Disc Integration

To find the volume of a rotated figure
about the x-axis,

add up the cross sectional slices,
which are discs.

Volume from Its Slices

The cross section is a circle
whose radius is y.

So the cross sectional area is πy².

Area of a Circle

Then volume of each slice is
πy²⋅dx = πy² dx.

So the volume of the rotated figure
about the x-axis is
V = ∫_a^b πy² dx.

By the same way,
the volume of a rotated figure
about the y-axis is
V = ∫_a^b πx² dy.

Draw y = x⁴.
Draw x = 1.

Then color the region
that is bounded by these two graphs and the x-axis.

Draw the rotated figure.

Draw a cross sectional disc.

The radius of the disc is y.
So write the radius y = x⁴.

x is from 0 to 1.
The radius of the disc is y = x⁴.
And the region is rotated about the x-axis.

Then V = ∫₀¹ π⋅(x⁴)² dx.

∫₀¹ π⋅(x⁴)² dx
= π∫₀¹ x⁸ dx

Power of a Power

Solve the integral.

Definite Integral: How to Solve

The integral of x⁸ is
[1/9]x⁹.

Integral of a Polynomial

Put 1 and 0
into [1/9]x⁹.

[1/9]⋅1⁹ = 1/9
-[1/9]⋅0⁹ = -0

π(1/9 - 0) = π/9

So π/9 is the answer.

Draw y = x⁴.
Draw y = 1.

Then color the region
that is bounded by these two graphs and the y-axis.

Draw the rotated figure.

Draw a cross sectional disc.

The radius of the disc is x.
So write the radius x = y^1/4.

y is from 0 to 1.
The radius of the disc is x = y^1/4.
And the region is rotated about the y-axis.

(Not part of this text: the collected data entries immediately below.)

Lemma append_frame_spec now id bytes b b' l :
  length id = 16%nat -> writer_ok (writer b) ->
  append_frame compress now id bytes b = (b', Ok l) ->
  writer_ok (writer b') /\ grew (writer b) (writer b') /\
  b_rows b' = b_rows b /\ b_games b' = b_games b /\
  readable_in (file (writer b')) (Pack.key (writer b)) l bytes.
Proof using codec_roundtrip.
  intros Hid Hok. unfold append_frame, append.
  destruct (u32_max <? zlen bytes); [done|]. destruct (compress bytes) as [frame|] eqn:Ec; [|done].
  destruct (u32_max <? zlen frame); [done|].
  destruct (default None (head (disk b))); [done|].
  set (header := id ++ to_be_bytes (zlen bytes) ++ to_be_bytes (zlen frame)).
  assert (Hh : zlen header = 24) by (unfold header, zlen; rewrite !length_app, Hid; done).
  replace (id ++ to_be_bytes (zlen bytes) ++ to_be_bytes (zlen frame) ++ frame) with (header ++ frame)
    by (unfold header; by rewrite <- !app_assoc).
  clearbody header. intros [= <- <-].
  cbn [writer b_rows b_games]. unfold set_field; cbn [file size Pack.key path first_append].
  unfold writer_ok in *. cbn [file size]. rewrite !zlen_app, Hh. unfold ENTRY_HEADER_LEN.
  split_and!; try done; [lia|unfold grew; cbn; by eauto|].
  unfold readable_in. split_and!; cbn [offset location_key raw_size compressed_size]; try done.
  - rewrite Hok. pose proof (zlen_nonneg (file (writer b))). lia.
  - exists frame. split_and!; [by apply codec_roundtrip|done|].
    rewrite Hok, app_assoc.
    replace (zlen (file (writer b)) + 24) with (zlen (file (writer b) ++ header))
      by (rewrite zlen_app; lia).
    rewrite <- (app_nil_r frame) at 1. apply read_at_app.
Qed.

(** A row that leads to its message in a pack file. *)
Definition row_ok (file : list Z) (pack_key : string) (m : IngestMessage) (row : Row) : Prop :=
  id row = record_id m /\ row_source row = source m /\ sha256 row = sha256_hex (raw m) /\
  row_received_at row = received_at m /\ readable_in file pack_key (storage row) (raw m) /\
  match majsoul_pb m with
  | Some pb => exists p, row_pb row = Some p /\ readable_in file pack_key (in_pack pack_key p) pb
  | None => row_pb row = None
  end.
Lemma row_ok_extend file ext pack_key m row :
  row_ok file pack_key m row -> row_ok (file ++ ext) pack_key m row.
Proof.
  intros (? & ? & ? & ? & Hr & Hpb). split_and!; try done; [by apply readable_in_extend|].
  destruct (majsoul_pb m); [|done]. destruct Hpb as (p & ? & ?). exists p.
  split; [done|by apply readable_in_extend].
Qed.
Lemma row_ok_grew w w' m row : grew w w' ->
  row_ok (file w) (Pack.key w) m row -> row_ok (file w') (Pack.key w') m row.
Proof. intros (-> & _ & ext & ->). apply row_ok_extend. Qed.

Lemma append_message_spec now m b b' :
  length (record_id m) = 16%nat -> writer_ok (writer b) ->
  append_message now m b = (b', Ok tt) ->
  writer_ok (writer b') /\ grew (writer b) (writer b') /\
  (b_rows b' = b_rows b /\ ~ parses m \/
   exists row, b_rows b' = b_rows b ++ [row] /\ row_ok (file (writer b')) (Pack.key (writer b')) m row).
Proof using codec_roundtrip.
  intros Hid Hok. unfold Indexer.append_message.
  destruct (Mjai.parse_metadata _ _ _ (raw m)) as [md|e|]; [|intros [= <-]|done].
  2: { split_and!; [done|apply grew_refl|]. left. split; [done|]. by intros [? [=]]. }
  destruct (append_frame compress now (record_id m) (raw m) b) as [b1 [l|e|]] eqn:E1; try done.
  destruct (append_frame_spec _ _ _ _ _ _ Hid Hok E1) as (Hok1 & Hg1 & Hr1 & _ & Hread1).
  destruct (majsoul_pb m) as [pb|] eqn:Epb.
  - destruct (append_frame compress now (record_id m) pb b1) as [b2 [l2|e|]] eqn:E2; cbn; try done.
    destruct (append_frame_spec _ _ _ _ _ _ Hid Hok1 E2) as (Hok2 & Hg2 & Hr2 & _ & Hread2).
    destruct (Replay.replay _) as [game|e|]; [|done..]. intros [= <-]. cbn [writer b_rows].
    split_and!; [done|by eapply grew_trans|]. right. eexists. split; [by rewrite Hr2, Hr1|].
    pose proof Hg1 as (K1 & _). pose proof Hg2 as (K2 & _ & ext & F2).
    unfold row_ok, row_of. cbn. rewrite Epb, K2, K1. split_and!; try done.
    + rewrite F2. by apply readable_in_extend.
    + eexists. split; [done|]. destruct Hread2 as (Hk & Ho & Hs & fr & Hfr). rewrite K1 in *.
      split_and!; try done. by exists fr.
  - cbn. destruct (Replay.replay _) as [game|e|]; [|done..]. intros [= <-]. cbn [writer b_rows].
    split_and!; [done|done|]. right. eexists. split; [by rewrite Hr1|].
    pose proof Hg1 as (K1 & _). unfold row_ok, row_of. cbn. rewrite Epb, K1. by split_and!.
Qed.

Lemma append_batch_spec now messages b b' :
  Forall (fun m => length (record_id m) = 16%nat) messages -> writer_ok (writer b) ->
  append_batch now messages b = (b', Ok tt) ->
  writer_ok (writer b') /\ grew (writer b) (writer b') /\
  exists new, b_rows b' = b_rows b ++ new /\
    (forall m, m ∈ messages -> parses m ->
       exists row, row ∈ new /\ row_ok (file (writer b')) (Pack.key (writer b')) m row) /\
    (forall row, row ∈ new -> location_key (storage row) = Pack.key (writer b')).
Proof using codec_roundtrip.
  intros Hids. revert b; induction Hids as [|m messages Hid _ IH]; intros b Hok; cbn.
  - intros [= <-]. split_and!; [done|apply grew_refl|]. exists []. rewrite app_nil_r.
    split_and!; [done|by intros m ?%not_elem_of_nil|by intros m ?%not_elem_of_nil].
  - destruct (append_message now m b) as [b1 [[]|e|]] eqn:E1; try done. intros E2.
    destruct (append_message_spec _ _ _ _ Hid Hok E1) as (Hok1 & Hg1 & Hrow).
    destruct (IH b1 Hok1 E2) as (Hok2 & Hg2 & new & Hnew & Hall & Hkeys).
    split_and!; [done|by eapply grew_trans|].
    destruct Hrow as [[Hsame Hno]|(row & Hr & Hrow)].
    + exists new. rewrite Hnew, Hsame. split_and!; [done| |done].
      intros m' [->|Hm']%elem_of_cons Hp; [done|by apply Hall].
    + exists (row :: new). rewrite Hnew, Hr, <- app_assoc. split_and!; [done| |].
      * intros m' [->|Hm']%elem_of_cons Hp.
        -- exists row. split; [apply list_elem_of_here|]. by eapply row_ok_grew.
        -- destruct (Hall m' Hm' Hp) as (row' & ? & ?). exists row'. split; [by apply list_elem_of_further|done].
      * intros row' [->|Hin]%elem_of_cons; [|by apply Hkeys].
        destruct Hrow as (_ & _ & _ & _ & (Hk & _) & _). rewrite Hk. by destruct Hg2 as (-> & _).
Qed.

(** ** The system *)
(** A partition's log, the shared stores, and the worker if one is running. *)
Record Sys := mkSys { log : list Record_; world : World; worker : option PackWorker }.
Definition commit_point (w : World) : Z := default 0 (stored_offset w).

(** What a fetch at an offset inside the retained log answers: a run of records,
    or nothing at its end. *)
Definition fetch_ok (log : list Record_) (offset : Z) (f : Fetched) : Prop :=
  start_offset f = offset /\ exists n : nat,
    records f = imap (fun i r => (offset + Z.of_nat i, r)) (take n (drop (Z.to_nat offset) log)).
(** The writer [staging_writer] opens: created under a key no object has. *)
Definition fresh_writer (w : World) (r : result PackError PackWriter) : Prop :=
  match r with
  | Ok writer => exists dir key dir', create dir key = Ok (writer, dir') /\ bucket w !! key = None
  | Err _ => True
  | Panic => False
  end.
(** What everybody else may do meanwhile: workers of other partitions add objects
    and rows, the collector deletes objects no row refers to. *)
Definition env_step (w w' : World) (worker : option PackWorker) : Prop :=
  stored_offset w' = stored_offset w /\
  (forall row, row ∈ index w -> row ∈ index w') /\
  (forall row, row ∈ index w ->
     bucket w' !! location_key (storage row) = bucket w !! location_key (storage row)) /\
  (forall row, row ∈ index w' -> is_Some (bucket w' !! location_key (storage row))) /\
  (forall s writer, worker = Some s -> open_ s = Some writer -> bucket w' !! Pack.key writer = None).

Inductive step : Sys -> Sys -> Prop :=
| Step_produce log r w s : step (mkSys log w s) (mkSys (log ++ [r]) w s)
| Step_env log w w' s : env_step w w' s -> step (mkSys log w s) (mkSys log w' s)
| Step_crash log w s : step (mkSys log w s) (mkSys log w None)
| Step_start log w : step (mkSys log w None) (mkSys log w (Some (start w)))
| Step_turn log w s t next w' :
    (forall f, t_fetched t = Some (Ok f) -> fetch_ok log (cursor s) f) ->
    fresh_writer w (t_fresh t) ->
    turn t s w = (next, w') ->
    step (mkSys log w (Some s))
         (mkSys log w' (match next with Running s' => Some s' | Stopped _ | Died => None end)).
Definition initial (sys : Sys) : Prop :=
  worker sys = None /\ stored_offset (world sys) = None /\ index (world sys) = [].
Inductive reachable : Sys -> Prop :=
| Reach_initial sys : initial sys -> reachable sys
| Reach_step sys sys' : reachable sys -> step sys sys' -> reachable sys'.

(** ** The invariant *)
(** The record of message [m] can be found and read through the index alone. *)
Definition stored (w : World) (m : IngestMessage) : Prop :=
  exists row, row ∈ index w /\ id row = record_id m /\ row_source row = source m /\
    sha256 row = sha256_hex (raw m) /\ row_received_at row = trunc_millis (received_at m) /\
    readable (bucket w) (storage row) (raw m) /\
    forall pb, majsoul_pb m = Some pb -> pb <> [] -> exists p, row_pb row = Some p /\
      readable (bucket w) (in_pack (location_key (storage row)) p) pb.
(** Every record below [n] that decodes and parses is stored. *)
Definition covered (w : World) (log : list Record_) (n : Z) : Prop :=
  forall o r m, Z.of_nat o < n -> log !! o = Some r -> from_record r = Ok m -> parses m -> stored w m.
(** Every such record between the commit and the cursor is in the open pack. *)
Definition pending (s : PackWorker) (log : list Record_) : Prop :=
  forall o r m, committed s <= Z.of_nat o < cursor s -> log !! o = Some r ->
    from_record r = Ok m -> parses m ->
    exists writer row, open_ s = Some writer /\ row ∈ rows s /\ row_ok (file writer) (Pack.key writer) m row.
Definition worker_ok (w : World) (log : list Record_) (s : PackWorker) : Prop :=
  0 <= committed s <= cursor s /\ cursor s <= zlen log /\ covered w log (committed s) /\
  pending s log /\
  (forall row, row ∈ rows s -> exists writer, open_ s = Some writer /\ location_key (storage row) = Pack.key writer) /\
  (forall writer, open_ s = Some writer -> writer_ok writer /\
     file_name (Pack.key writer) = Some (path writer) /\ bucket w !! Pack.key writer = None).
Definition world_ok (w : World) (log : list Record_) : Prop :=
  0 <= commit_point w <= zlen log /\ covered w log (commit_point w) /\
  (forall row, row ∈ index w -> is_Some (bucket w !! location_key (storage row))).
Definition sys_ok (sys : Sys) : Prop :=
  world_ok (world sys) (log sys) /\ forall s, worker sys = Some s -> worker_ok (world sys) (log sys) s.
Lemma element_has name s ts rest :
  Forall token_ok ts -> has name s ts -> element (print ts +:+ rest) name = Some s.
Proof.
  intros Hok (a & b & -> & Ha). apply Forall_app in Hok as [Ha_ok Hok].
  inversion Hok as [|? ? Hn Hok']; subst. inversion Hok' as [|? ? Hs Hok'']; subst.
  inversion Hok'' as [|? ? Hc Hb]; subst.
  unfold element. rewrite print_app, append_assoc_s.
  change ("<" +:+ name +:+ ">") with (print_token (Tag name)).
  rewrite find_tag by done. cbn [app print]. rewrite append_assoc_s, find_here.
  cbn [fmap option_fmap option_map mbind option_bind].
  rewrite <- append_assoc_s, sdrop_append; cycle 1.
  { rewrite length_append. cbn [print_token]. rewrite !length_append. simpl. lia. }
  change ("</" +:+ name +:+ ">") with (print_token (Tag ("/" +:+ name))).
  cbn [print_token]. rewrite append_assoc_s.
  change ("<" +:+ ?x) with (String "<"%char x). rewrite find_skip by done.
  rewrite append_assoc_s, find_here. cbn [fmap option_fmap option_map].
  cbn [mbind option_bind]. by rewrite stake_append by lia.
Qed.
Lemma element_none name ts :
  token_ok (Tag name) -> Forall token_ok ts -> (Tag name ∉ ts) -> element (print ts) name = None.
Proof.
  intros Hn Hts Hin. unfold element. change ("<" +:+ name +:+ ">") with (print_token (Tag name)).
  by rewrite <- (append_nil_r (print ts)), find_tag.
Qed.
Definition recovered_row (entry_id : Uuid) (location : PackLocation) (received_at : Z) (raw : list Z)
  (metadata : Mjai.Metadata) : Row :=
  mkRow entry_id RECOVERED_SOURCE (sha256_hex raw) received_at None (Mjai.players metadata)
    (Mjai.rule metadata) (Mjai.event_count metadata) location None.
Fixpoint recover_entries (store : PackStore) (known : list Uuid) (received_at : Z)
  (entries : list (Uuid * PackLocation)) : result IndexError (list Row) :=
  match entries with
  | [] => Ok []
  | (entry_id, location) :: entries =>
    if bool_decide (entry_id ∈ known) then recover_entries store known received_at entries
    else match read store location with
         | Panic => Panic
         | Err _ => recover_entries store known received_at entries
         | Ok raw =>
           match parse_metadata raw with
           | Panic => Panic
           | Err _ => recover_entries store known received_at entries
           | Ok metadata =>
             rest ← recover_entries store known received_at entries;
             Ok (recovered_row entry_id location received_at raw metadata :: rest)
           end
         end
  end.
(** [Catalog::insert_batch]: an empty batch asks nothing of the index. *)
Definition insert_batch (fault : reply) (batch rows : list Row) : list Row * result IndexError () :=
  match batch with
  | [] => (rows, Ok tt)
  | _ => (if took_effect fault then rows ++ map stored_row batch else rows,
          if answered fault then Ok tt else Err IndexFailed)
  end.
(** One turn of the loop over the packs. *)
Definition recover_pack (store : PackStore) (indexed : gmap string Z) (name : string)
  (faults : Faults) (rows : list Row) : list Row * result IndexError Z :=
  match scan_pack name (default [] (legacy store !! name)) with
  | Err e => (rows, Err (PackFailed e))
  | Panic => (rows, Panic)
  | Ok (key, entries) =>
    if zlen entries <=? default 0 (indexed !! key) then (rows, Ok 0)
    else if negb (ids_query faults) then (rows, Err IndexFailed)
    else match recover_entries store (indexed_ids rows key) (modified name) entries with
         | Err e => (rows, Err e)
         | Panic => (rows, Panic)
         | Ok batch =>
           let '(rows, r) := insert_batch (insert faults) batch rows in
           (rows, (fun _ => zlen batch) <$> r)
         end
  end.
Fixpoint recover_each (store : PackStore) (indexed : gmap string Z) (names : list string)
  (faults : list Faults) (rows : list Row) : list Row * result IndexError Z :=
  match names with
  | [] => (rows, Ok 0)
  | name :: names =>
    let '(rows, r) := recover_pack store indexed name (default (mkFaults true Done) (head faults)) rows in
    match r with
    | Ok n => let '(rows, r) := recover_each store indexed names (tail faults) rows in
              (rows, (fun m => n + m) <$> r)
    | Err e => (rows, Err e)
    | Panic => (rows, Panic)
    end
  end.
(** [recover]; [counts_query] is whether the first query is answered, which is not
    sent when there is no key to ask about. *)
Definition recover (store : PackStore) (counts_query : bool) (faults : list Faults) (rows : list Row)
  : list Row * result IndexError Z :=
  let names := mjpacks (legacy store) in
  let keys := omap pack_key names in
  if match keys with [] => true | _ => counts_query end then
    recover_each store (indexed_counts rows keys) names faults rows
  else (rows, Err IndexFailed).
End Recover.
End Recovery.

Then V = ∫₀¹ π⋅(y^1/4)² dy.

∫₀¹ π⋅(y^1/4)² dy
= π∫₀¹ y^1/2 dy

Solve the integral.

The integral of y^1/2 is
[2/3]y^3/2.

Integral of a Radical

Put 1 and 0
into [2/3]y^3/2.

[2/3]⋅1^3/2 = 2/3
-[2/3]⋅0^3/2 = -0

π(2/3 - 0) = 2π/3

So 2π/3 is the answer.

Recall that
if the radius of a sphere is r,
then the volume of the sphere is
[4/3]πr³.

Let's see the proof of this formula.

To make a sphere whose radius is r,
first draw a circle
whose radius is r.

The equation of the circle is
x² + y² = r².

Rotate the circle about the x-axis.

Then the rotated figure is a sphere
whose radius is r.

Draw a cross sectional disc.

The radius of the disc is y.
So write y² = r² - x².

x is from -r to r.
The radius of the disc is y
that satisfies y² = r² - x².
And the region is rotated about the x-axis.

Then V = ∫_-r^r π⋅(r² - x²) dx.

Take the constant π out from the integral.

The upper limit (r) and the lower limit (-r)
are the opposites.

r² and -x² are even functions.

So π∫_-r^r (r² - x²) dx
= π⋅2∫₀^r (r² - x²) dx.

Definite Integral: Odd and Even Functions

π⋅2 = 2π

Solve the integral.

The integral of r² is
r²x.

The integral of -x² is
-[1/3]x³.

Put r and 0
into r²x - [1/3]x³.

r²⋅r = r³

-(r²⋅0 - [1/3]⋅0³) = -(0)

[r³ - [1/3]r³ - 0] = r³(1 - 1/3)

1 - 1/3 = 2/3

2π⋅r³⋅[2/3] = [4/3]πr³

So the volume of the sphere is [4/3]πr³.

This is the proof of the volume of a sphere formula.